All of us would prefer years of repose to years of conflict. But history will not allow it. And so it once again rests with this remarkable republic to do what we have done in the past: our duty.

UPDATE: At the risk of veering wildly off track, I’ll add that Wehner’s comparison of radical Sunni and Shia ideology reminds me of the relationship between communism and fascism. These ideologies also shared a common source — socialism (the Nazis were the National Socialists). They too were sworn enemies but could find common ground in order to take on free societies. Of the two, the Nazis more closely resemble the radical Sunnis, since they were not particularly utopian and looked backward to a romanticized notion of the early Germanic people for inspiration. The communists have more in common with the radical Shia since they saw history progressing in preordained fashion not towards territorial conquest, but towards the triumph of an idea and the withering away of the state.
Communism was an internationalist ideology, and so too (in Wehner’s account) is Shia radicalism. Thus, Ayatollah Khomeni said:

We do not worship Iran, we worship Allah. For patriotism is another name for paganizm. I say let his land [Iran] burn. I say let this land go up in smoke, provided Islam emerges triumphant in the rest of the world.

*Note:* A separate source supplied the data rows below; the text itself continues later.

Definition getCompetitionLevel (score : number) : string :=
  if geb score (of_Z 95) then "Extremely High"
  else if geb score (of_Z 90) then "Very High"
  else if geb score (of_Z 85) then "High"
  else if geb score (of_Z 80) then "Moderately High"
  else if geb score (of_Z 75) then "Moderate"
  else if geb score (of_Z 70) then "Moderately Low"
  else if geb score (of_Z 60) then "Low"
  else "Very Low".

Definition totalCandidates : number := of_Z 260000.

Definition calculatePercentile (rank : number) : string :=
  let percentile :=
    toFixed2 (mul (div (sub totalCandidates rank) totalCandidates) (of_Z 100)) in
  percentile ++ "%".

(** ** [predictKCETRank] *)

Definition invalid_marks : string :=
  "Please enter valid marks (KCET: 0-180, PUC: 0-100)".

(** [0.6 * ((cet / 180) * 100) + 0.4 * puc]. *)
Definition combined (cet puc : number) : number :=
  let kcetPercentage := mul (div cet (of_Z 180)) (of_Z 100) in
  add (mul (decimal 6 1) kcetPercentage) (mul (decimal 4 1) puc).

(** The guard of the [throw]. *)
Definition rejected (combinedScore : number) : bool :=
  isNaN combinedScore || ltb combinedScore (of_Z 0)
  || gtb combinedScore (of_Z 100).

(** The result built from a rank [r] in the interpolation loop and in
    the fallback: [medium = Math.round(r)] and a band of 5% around it. *)
Definition banded (r combinedScore : number) : RankPrediction :=
  let medium := Math_round r in
  {| low := Math_round (mul medium (decimal 95 2));
     medium := medium;
     high := Math_round (mul medium (decimal 105 2));
     composite := combinedScore;
     percentile := Some (calculatePercentile medium);
     rankBand := Some (getRankBand medium);
     competitionLevel := Some (getCompetitionLevel combinedScore) |}.

Definition interpolatedRank (currentEntry nextEntry : entry)
    (combinedScore : number) : number :=
  let scoreDiff := sub (score currentEntry) (score nextEntry) in
  let rankDiff := sub (rank nextEntry) (rank currentEntry) in
  let scoreOffset := sub (score currentEntry) combinedScore in
  add (rank currentEntry) (mul (div scoreOffset scoreDiff) rankDiff).

(** The loop over adjacent entries [table[i]], [table[i + 1]]: the first
    pair that brackets the score gives the result, and [None] stands
    for a [result] left [null]. *)
Fixpoint interpolate (table : list entry) (combinedScore : number)
    : option RankPrediction :=
  match table with
  | currentEntry :: ((nextEntry :: _) as rest) =>
      if leb combinedScore (score currentEntry)
         && geb combinedScore (score nextEntry)
      then Some (banded (interpolatedRank currentEntry nextEntry combinedScore)
                        combinedScore)
      else interpolate rest combinedScore
  | _ => None
  end.

(** The fallback loop: the entry whose score is closest, the earliest
    one among equals. *)
Fixpoint closest_from (table : list entry) (combinedScore : number)
    (closest : entry) (minDiff : number) : entry :=
  match table with
  | [] => closest
  | e :: rest =>
      let diff := Math_abs (sub combinedScore (score e)) in
      if ltb diff minDiff
      then closest_from rest combinedScore e diff
      else closest_from rest combinedScore closest minDiff
  end.

Definition closest_entry (table : list entry) (first : entry)
    (combinedScore : number) : entry :=
  closest_from (tl table) combinedScore first
    (Math_abs (sub combinedScore (score first))).

Definition first_entry : entry :=
  hd (mkEntry NaN NaN) kcet2025RankTable.
Definition last_entry : entry :=
  last kcet2025RankTable (mkEntry NaN NaN).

Under Stalin communism lost much of its internationalist purity, and this may also be starting to occur in Iran. Thus, Iranian President Ahmadinejad talks like a nationalist, not an internationalist revolutionary, when he says:

If you would like to have good relations with the Iranian nation in the future. . .bow down before the greatness of the Iranian nation and surrender. If you don’t accept [to do this], the Iranian nation will. . .force you to surrender and bow down.

Statements like this may be evidence that, as professor Vali Nasr says in one of Wehner’s footnotes, the Islamic revolution is becoming a spent force in Iran, and that the Islamic Republic is a tired dictatorship facing pressures to change. Sort of like what happened with the Soviet Union.